=== Dataset excerpts ===
(* ===== verification/RolloutRefinement.v ===== *)
(** * The reconciler refines the progression machine

    The stored Rollout seen as a state machine: a history interleaves
    reconciles, whose calls the API server answers in any way, and changes by
    others that leave the plan and [status.currentStep] alone.  Its positions
    follow the moves of the progression machine, so no step is skipped. *)
From S2P Require Import Prelude GoLib K8s ApiTypes AnalysisTypes Effects Labels K8sController DeploymentUtil DeploymentSync RolloutScaling Executor RolloutController Progression ExecutorRefinement Scenarios.

(** ** The stored object *)

(** The effect of a call on the stored Rollout: an accepted status update
    replaces the status, an accepted update replaces the rest. *)
Definition apply_event (stored : Rollout) (e : event) : Rollout :=
  let '(existT c a) := e in
  match c as c return ans c -> Rollout with
  | UpdateRolloutStatus w => fun a => if is_ok a then stored <| ro_Status := ro_Status w |> else stored
  | UpdateRollout w => fun a => if is_ok a then MkRollout (ro_Meta w) (ro_Spec w) (ro_Status stored) else stored
  | _ => fun _ => stored
  end a.

Definition stored_after (ro : Rollout) (tr : trace) : Rollout := foldl apply_event ro tr.

(** The stored Rollout after each call of the trace. *)
Fixpoint states (ro : Rollout) (tr : trace) : list Rollout :=
  match tr with
  | [] => []
  | e :: tr' => apply_event ro e :: states (apply_event ro e) tr'
  end.

(** The plan: the names of the steps. *)
Definition plan (ro : Rollout) : list string := map step_Name (ro_Steps ro).

Definition follows (n : nat) (a b : Rollout) : Prop := plan a = plan b /\ move n (ro_position a) (ro_position b).

Lemma states_app ro t1 t2 : states ro (t1 ++ t2) = states ro t1 ++ states (stored_after ro t1) t2.
Proof. revert ro. induction t1 as [|e t1 IH]; intros ro; [done|]. cbn. by rewrite IH. Qed.

Lemma find_step_names l k name i :
  map step_Name l = map step_Name k ->
  (snd <$> find_step l name i) = (snd <$> find_step k name i).
Proof.
  revert k i. induction l as [|x l IH]; intros [|y k] i; cbn; try done.
  intros [= E1 E2]. rewrite E1. destruct (String.eqb _ name); [done|]. by apply IH.
Qed.

Lemma position_of_names l k c : map step_Name l = map step_Name k -> position_of l c = position_of k c.
Proof.
  intros E. unfold position_of. destruct (String.eqb c ""); [done|].
  pose proof (find_step_names l k c 0 E) as F.
  destruct (find_step l c 0) as [[? ?]|], (find_step k c 0) as [[? ?]|]; cbn in F; congruence.
Qed.

Lemma plan_applyDefaults ro : plan (applyDefaults ro) = plan ro.
Proof. unfold plan. cbn. rewrite map_map. by apply map_ext. Qed.

Lemma plan_length ro ro' : plan ro = plan ro' -> length (ro_Steps ro) = length (ro_Steps ro').
Proof. unfold plan. intros E. by rewrite <- (length_map step_Name), E, length_map. Qed.

Section simulation.
Context `{Apimachinery}.

(** A trace whose writes obey the machine moves the stored object along it. *)
Lemma moves_once_path ro s0 tr :
  plan s0 = plan ro -> ro_position s0 = ro_position ro ->
  (forall pre e post, tr = pre ++ e :: post -> moves_once (ro_Steps ro) (ro_position ro) pre (call_of e)) ->
  path (follows (length (ro_Steps ro))) s0 (states s0 tr) (stored_after s0 tr) /\
  plan (stored_after s0 tr) = plan ro /\
  (Forall (stays (ro_Steps ro) (ro_position ro)) tr -> ro_position (stored_after s0 tr) = ro_position ro).
Proof.
  intros Hplan Hpos. induction tr as [|e tr IH] using rev_ind; intros Hg.
  { split; [constructor|]. done. }
  destruct IH as (HP & Hpl & Hst).
  { intros pre e' post ->. apply (Hg pre e' (post ++ [e])). by rewrite <- app_assoc. }
  specialize (Hg tr e [] eq_refl).
  unfold stored_after in *. rewrite foldl_snoc, states_app. cbn [states].
  set (s := foldl apply_event s0 tr) in *. clear Hplan Hpos.
  assert (plan (apply_event s e) = plan ro /\
          (ro_position (apply_event s e) = ro_position s \/
           exists w, call_of e = UpdateRolloutStatus w /\
             ro_position (apply_event s e) = position_of (ro_Steps ro) (status_CurrentStep (ro_Status w)))) as [Hpl' Hcase].
  { unfold ro_position. destruct e as [c a]; destruct c; try (split; [done|by left]).
    - cbn in a, Hg |- *. destruct (is_ok a); [|split; [done|by left]].
      split; [unfold plan; cbn; by rewrite Hg|]. left. cbn.
      apply position_of_names. rewrite Hg. symmetry. exact Hpl.
    - cbn in a, Hg |- *. destruct (is_ok a); [|split; [done|by left]].
      split; [exact Hpl|]. right. eexists. split; [done|]. by apply position_of_names. }
  split; [|split; [exact Hpl'|]].
  - econstructor; [exact HP|]. split; [by rewrite Hpl, Hpl'|].
    destruct Hcase as [->|(w & Ew & ->)]; [constructor|].
    rewrite Ew in Hg. cbn in Hg. destruct Hg as (_ & Hall & Hm). by rewrite (Hst Hall).
  - intros Hall. apply Forall_app in Hall as [Hall [He _]%Forall_cons]. specialize (Hst Hall).
    destruct Hcase as [->|(w & Ew & ->)]; [done|]. unfold stays in He. by rewrite Ew in He.
Qed.

Context (ResolveRouter : Rollout -> result (option string)).

Lemma getAllReplicaSets_quiet d rsList b : only quiet (getAllReplicaSetsAndSyncRevision d rsList b).
Proof.
  unfold getAllReplicaSetsAndSyncRevision, getNewReplicaSet, syncExistingNewReplicaSet, createNewReplicaSet,
    finishNewReplicaSet, handleCreateError, NewDeploymentCondition.
  solve_only. all: unfold finishNewReplicaSet; solve_only; unfold NewDeploymentCondition; solve_only.
Qed.

Lemma reconcileReplicas_quiet ro newRS oldRSs : only quiet (reconcileReplicas ro newRS oldRSs).
Proof. unfold reconcileReplicas, scaleIfNeeded. solve_only; apply scaleReplicaSet_quiet. Qed.

(** Reconciling the ReplicaSets leaves the plan and the status alone. *)
Lemma wp_reconcileReplicaSets ro rsList steps p h Q :
  Forall (stays steps p) h ->
  (forall h' r, Forall (stays steps p) h' ->
     match r with Ok (_, _, ro') => ro_Spec ro' = ro_Spec ro /\ ro_Status ro' = ro_Status ro | Err _ => True end -> Q h' r) ->
  wp (moves_once steps p) (reconcileReplicaSets ro rsList) h Q.
Proof.
  intros Hh HQ. unfold reconcileReplicaSets. cbv zeta. apply wp_bind_ok.
  eapply wp_quiet; [apply getAllReplicaSets_quiet|done|]. intros h1 [[[newRS oldRSs] d]|err] Hh1; [|by apply HQ].
  assert (forall d, ro_Spec (share_annotations ro d) = ro_Spec ro /\ ro_Status (share_annotations ro d) = ro_Status ro)
    as Hshare by (intros d'; unfold share_annotations; by case_match).
  destruct newRS as [new|]; [|by apply HQ].
  apply wp_bind_ok. eapply wp_quiet; [|exact Hh1|].
  { unfold ensureOwnedByRollout. solve_only. }
  intros h2 [] Hh2; by apply HQ.
Qed.

Lemma wp_pushReplicaCounts ro newRS allRSs steps p h Q :
  here steps p ro -> Forall (stays steps p) h ->
  (forall h' r, Forall (stays steps p) h' -> Q h' r) ->
  wp (moves_once steps p) (pushReplicaCounts ro newRS allRSs) h Q.
Proof.
  intros Hro Hh HQ. unfold pushReplicaCounts.
  destruct (computeReplicaCounts _ _) as [[[replicas updated] ready] available].
  destruct (_ && _ : bool); [by apply HQ|]. by apply wp_stay.
Qed.

Lemma progressRollout_moves ro router newRS oldRSs steps p h :
  plan_ok steps -> here steps p ro -> Forall (stays steps p) h ->
  wp (moves_once steps p) (progressRollout ro router newRS oldRSs) h (fun _ _ => True).
Proof.
  intros Hok Hhere Hh. unfold progressRollout. destruct (spec_Abort _).
  - unfold abort. apply wp_bind_ok. eapply wp_quiet; [solve_only|done|]. intros h4 [] Hh4; [|done].
    apply wp_bind_ok. eapply wp_quiet; [solve_only; apply scaleReplicaSet_quiet|done|]. intros h5 [] Hh5; [|done].
    destruct (String.eqb _ _); [done|]. apply wp_bind_ok, wp_stay; [exact Hhere|done|]. by intros ? [].
  - destruct Hhere as [Hs Hp].
    destruct (String.eqb_spec (status_CurrentStep (ro_Status ro)) "") as [Ec|Ec].
    + destruct (ro_Steps ro) as [|first rest] eqn:Esteps.
      { apply Execute_moves; [done|by split; [rewrite Esteps|]|by rewrite <- Hs|done]. }
      rewrite Ec in Hp. cbn in Hp. unfold startProgression.
      apply wp_bind, wp_do_call; [exact I|]. intros now.
      apply wp_bind_ok, wp_do_call; [|by intros []]. cbn.
      split; [by rewrite Esteps|]. split; [by apply Forall_stays_snoc|].
      rewrite <- Hp, (position_of_lookup _ 0 first) by (done || by rewrite <- Hs).
      apply move_begin. rewrite <- Hs. cbn. lia.
    + apply Execute_moves; [done|done| |done].
      intros Eidle. rewrite Eidle in Hp. unfold position_of in Hp.
      destruct (String.eqb_spec (status_CurrentStep (ro_Status ro)) ""); [done|].
      by destruct (find_step _ _ _) as [[]|].
Qed.

Lemma syncRollout_moves ro rsList :
  plan_ok (ro_Steps ro) ->
  wp (moves_once (ro_Steps ro) (ro_position ro)) (syncRollout ResolveRouter ro rsList) [] (fun _ _ => True).
Proof.
  intros Hok. unfold syncRollout. destruct (spec_Paused _); [done|].
  destruct (ResolveRouter ro) as [router|]; [|done].
  apply wp_bind_ok, wp_wrap_err, wp_reconcileReplicaSets; [constructor|].
  intros h1 [[[newRS oldRSs] ro']|] Hh1 Hro'; [|done]. destruct Hro' as [Hspec Hstatus].
  assert (here (ro_Steps ro) (ro_position ro) ro') as Hhere.
  { unfold here, ro_position. by rewrite Hspec, Hstatus. }
  apply wp_bind_ok, wp_wrap_err. eapply wp_quiet; [apply reconcileReplicas_quiet|done|]. intros h2 [] Hh2; [|done].
  apply wp_bind_ok, wp_wrap_err, wp_pushReplicaCounts; [done|done|].
  intros h3 [] Hh3; [by apply progressRollout_moves|done].
Qed.

(** ** Histories *)

(** [history ro l s]: starting from [ro], the stored Rollout went through [l]
    and is now [s].  A reconcile works on the object it reads, with the
    defaults applied, and any list of ReplicaSets. *)
Inductive history (ro : Rollout) : list Rollout -> Rollout -> Prop :=
  | history_nil : history ro [] ro
  | history_reconcile l s rsList tr o :
      history ro l s ->
      exec (syncRollout ResolveRouter (applyDefaults s) rsList) tr o ->
      history ro (l ++ states s tr) (stored_after s tr)
  | history_other l s s' :
      history ro l s -> plan s' = plan s ->
      status_CurrentStep (ro_Status s') = status_CurrentStep (ro_Status s) ->
      history ro (l ++ [s']) s'.

Lemma history_path ro l s :
  plan_ok (ro_Steps ro) -> history ro l s ->
  path (follows (length (ro_Steps ro))) ro l s /\ plan s = plan ro.
Proof.
  intros Hok. induction 1 as [|l s rsList tr o _ [HP Hpl] Hex|l s s' _ [HP Hpl] E1 E2].
  - split; [constructor|done].
  - set (r := applyDefaults s) in *.
    assert (plan s = plan r) as Er by (by unfold r; rewrite plan_applyDefaults).
    assert (ro_position s = ro_position r) as Ep by (by apply position_of_names).
    assert (plan_ok (ro_Steps r)) as Hokr.
    { unfold plan_ok in *. fold (plan r). fold (plan ro) in Hok. by rewrite <- Er, Hpl. }
    destruct (moves_once_path r s tr Er Ep) as (HP' & Hpl' & _).
    { apply (wp_exec _ _ _ _ _ (syncRollout_moves r rsList Hokr) Hex). }
    rewrite Hpl', <- Er. split; [|done].
    rewrite (plan_length r ro) in HP' by congruence. by eapply path_app.
  - split; [|congruence]. econstructor; [exact HP|]. split; [done|].
    unfold ro_position. rewrite E2, (position_of_names (ro_Steps s') (ro_Steps s)) by done. constructor.
Qed.

Lemma path_positions n ro l s : path (follows n) ro l s -> path (move n) (ro_position ro) (map ro_position l) (ro_position s).
Proof. induction 1 as [|l y z HP IH [_ Hm]]; [constructor|]. rewrite map_app. by econstructor. Qed.

(** C2: one reconcile of a rollout whose steps have unique, non-empty names
    moves the stored object along the progression machine: after each call the
    plan is unchanged and the position either stays, begins at the first
    step, goes to the next step, or completes after the last one; whatever the
    API server, the router and the clock answer. *)
Theorem reconcile_refines_progression ro rsList tr o :
  plan_ok (ro_Steps ro) ->
  exec (syncRollout ResolveRouter ro rsList) tr o ->
  path (follows (length (ro_Steps ro))) ro (states ro tr) (stored_after ro tr) /\
  plan (stored_after ro tr) = plan ro.
Proof.
  intros Hok Hex.
  destruct (moves_once_path ro ro tr eq_refl eq_refl) as (HP & Hpl & _); [|done].
  apply (wp_exec _ _ _ _ _ (syncRollout_moves ro rsList Hok) Hex).
Qed.

(** C1: no step is skipped.  In any history of a rollout that starts with no
    current step (reconciles whose calls are answered in any way, interleaved
    with changes by others that keep the plan and the current step), when
    [status.currentStep] is the step of index [j], [j] is an index of the plan
    and every step up to [j] has been the current step since the progression
    last began. *)
Theorem no_step_skipped ro l s j :
  plan_ok (ro_Steps ro) -> status_CurrentStep (ro_Status ro) = EmptyString ->
  history ro l s -> ro_position s = At j ->
  j < length (ro_Steps ro) /\
  exists l1 l2, map ro_position l = l1 ++ l2 /\ Idle ∉ l2 /\ forall i, i <= j -> At i ∈ l2.
Proof.
  intros Hok Hc Hh Hj. destruct (history_path ro l s Hok Hh) as [HP%path_positions _].
  rewrite Hj in HP. unfold ro_position at 1 in HP. rewrite Hc in HP. by eapply path_visits.
Qed.

End simulation.

(** ** Instances *)
Definition istio_router (ro : Rollout) : result (option string) := Ok (Some "istio"%string).
Definition sample_run (now : Time) (ro : Rollout) : prog (result Duration) :=
  syncRollout (H := Reference.apimachinery) istio_router (applyDefaults ro) [].
Lemma sample_run_exec now ro :
  exec (syncRollout (H := Reference.apimachinery) istio_router (applyDefaults ro) [])
    (trace_of now (sample_run now ro)) (outcome_of now (sample_run now ro)).
Proof. unfold sample_run. apply calm_exec. Qed.

Definition sample_next (now : Time) (ro : Rollout) : Rollout := stored_after ro (trace_of now (sample_run now ro)).

Lemma reconcile_refines_progression_witness :
  let ro := applyDefaults (sample sample_steps) in
  let tr := trace_of 5 (sample_run 5 (sample sample_steps)) in
  plan_ok (ro_Steps ro) /\
  path (follows (length (ro_Steps ro))) ro (states ro tr) (stored_after ro tr) /\
  ro_position (stored_after ro tr) = At 0.
Proof.
  split; [apply (bool_decide_unpack _); vm_compute; exact I|]. split; [|vm_compute; reflexivity].
  apply (reconcile_refines_progression (H := Reference.apimachinery) istio_router
           (applyDefaults (sample sample_steps)) [] _ (outcome_of 5 (sample_run 5 (sample sample_steps)))).
  - apply (bool_decide_unpack _); vm_compute; exact I.
  - apply sample_run_exec.
Defined.

Lemma sample_history ro l s now :
  history (H := Reference.apimachinery) istio_router ro l s ->
  history (H := Reference.apimachinery) istio_router ro (l ++ states s (trace_of now (sample_run now s))) (sample_next now s).
Proof.
  intros Hh. exact (history_reconcile istio_router ro l s [] _ _ Hh (sample_run_exec now s)).
Qed.

Lemma no_step_skipped_witness :
  let ro := sample sample_steps in
  let s2 := sample_next 6 (sample_next 5 ro) in
  exists l, history (H := Reference.apimachinery) istio_router ro l s2 /\ ro_position s2 = At 1 /\
    exists l1 l2, map ro_position l = l1 ++ l2 /\ Idle ∉ l2 /\ forall i, i <= 1 -> At i ∈ l2.
Proof.
  intros ro s2.
  pose proof (sample_history _ _ _ 6 (sample_history _ _ _ 5 (history_nil istio_router ro))) as Hh.
  assert (ro_position s2 = At 1) as Hp by (vm_compute; reflexivity).
  eexists. split; [exact Hh|]. split; [exact Hp|].
  apply (no_step_skipped (H := Reference.apimachinery) istio_router ro _ s2 1).
  - apply (bool_decide_unpack _); vm_compute; exact I.
  - reflexivity.
  - exact Hh.
  - exact Hp.
Defined.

=== TASK OBJECTIVE ===
All lines above from the one with "destruct (find_step l" to the one with "(ro_position (apply_event s", inclusive, should be copied exactly, and no other lines.

=== ANSWER SECTION ===
  destruct (find_step l c 0) as [[? ?]|], (find_step k c 0) as [[? ?]|]; cbn in F; congruence.
Qed.

Lemma plan_applyDefaults ro : plan (applyDefaults ro) = plan ro.
Proof. unfold plan. cbn. rewrite map_map. by apply map_ext. Qed.

Lemma plan_length ro ro' : plan ro = plan ro' -> length (ro_Steps ro) = length (ro_Steps ro').
Proof. unfold plan. intros E. by rewrite <- (length_map step_Name), E, length_map. Qed.

Section simulation.
Context `{Apimachinery}.

(** A trace whose writes obey the machine moves the stored object along it. *)
Lemma moves_once_path ro s0 tr :
  plan s0 = plan ro -> ro_position s0 = ro_position ro ->
  (forall pre e post, tr = pre ++ e :: post -> moves_once (ro_Steps ro) (ro_position ro) pre (call_of e)) ->
  path (follows (length (ro_Steps ro))) s0 (states s0 tr) (stored_after s0 tr) /\
  plan (stored_after s0 tr) = plan ro /\
  (Forall (stays (ro_Steps ro) (ro_position ro)) tr -> ro_position (stored_after s0 tr) = ro_position ro).
Proof.
  intros Hplan Hpos. induction tr as [|e tr IH] using rev_ind; intros Hg.
  { split; [constructor|]. done. }
  destruct IH as (HP & Hpl & Hst).
  { intros pre e' post ->. apply (Hg pre e' (post ++ [e])). by rewrite <- app_assoc. }
  specialize (Hg tr e [] eq_refl).
  unfold stored_after in *. rewrite foldl_snoc, states_app. cbn [states].
  set (s := foldl apply_event s0 tr) in *. clear Hplan Hpos.
  assert (plan (apply_event s e) = plan ro /\
          (ro_position (apply_event s e) = ro_position s \/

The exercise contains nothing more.